■ **WHAT THE EXERCISE ASKS**:
All lines from the one with "Definition is_link_local (a" through the final line of the records below must be written out exactly, with no other text.

■ **DATASET RECORDS**:
(* ===== verification/AgentProxy.v ===== *)
(** The two handlers of the agent's proxy: [handle_connect] of
    [zerolease-agent/src/proxy/connect.rs] with the functions it calls, and
    [handle_transparent] of [zerolease-agent/src/proxy/sni.rs].

    A handler runs on the connection's stream; the tunnel it ends in is its result, since
    what flows through the tunnel is the peers' business. *)
From Stdlib Require Import Strings.Ascii.
From S2P Require Import Prelude Text Concrete Frame Sni LeaseState.

Local Open Scope string_scope.
Local Open Scope Z_scope.
Local Open Scope list_scope.

(** ** Addresses *)

Inductive IpAddr :=
  | V4 (a b c d : Z)
  | V6 (bits : N).

Record SocketAddr := mkSocketAddr { sa_ip : IpAddr; sa_port : Z }.

(** [to_socket_addrs] on a [host:port] string: the answer of the resolver at its [i]-th
    call, [None] when the resolution fails. *)
Class Dns := to_socket_addrs : nat → string → option (list SocketAddr).

(** How many bytes have arrived on a connection at the [i]-th call. *)
Class Arrival := arrived : nat → nat.

(** [std::net::Ipv4Addr] *)
Definition is_loopback (a : Z) : bool := a =? 127.
Definition is_private (a b : Z) : bool :=
  (a =? 10) || ((a =? 172) && (16 <=? b) && (b <=? 31)) || ((a =? 192) && (b =? 168)).
Definition is_link_local (a b : Z) : bool := (a =? 169) && (b =? 254).
Definition is_broadcast (a b c d : Z) : bool :=
  (a =? 255) && (b =? 255) && (c =? 255) && (d =? 255).
Definition is_unspecified (a b c d : Z) : bool :=
  (a =? 0) && (b =? 0) && (c =? 0) && (d =? 0).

■ **SOLUTION TO THIS EXERCISE**:
Definition is_link_local (a b : Z) : bool := (a =? 169) && (b =? 254).
Definition is_broadcast (a b c d : Z) : bool :=
  (a =? 255) && (b =? 255) && (c =? 255) && (d =? 255).
Definition is_unspecified (a b c d : Z) : bool :=
  (a =? 0) && (b =? 0) && (c =? 0) && (d =? 0).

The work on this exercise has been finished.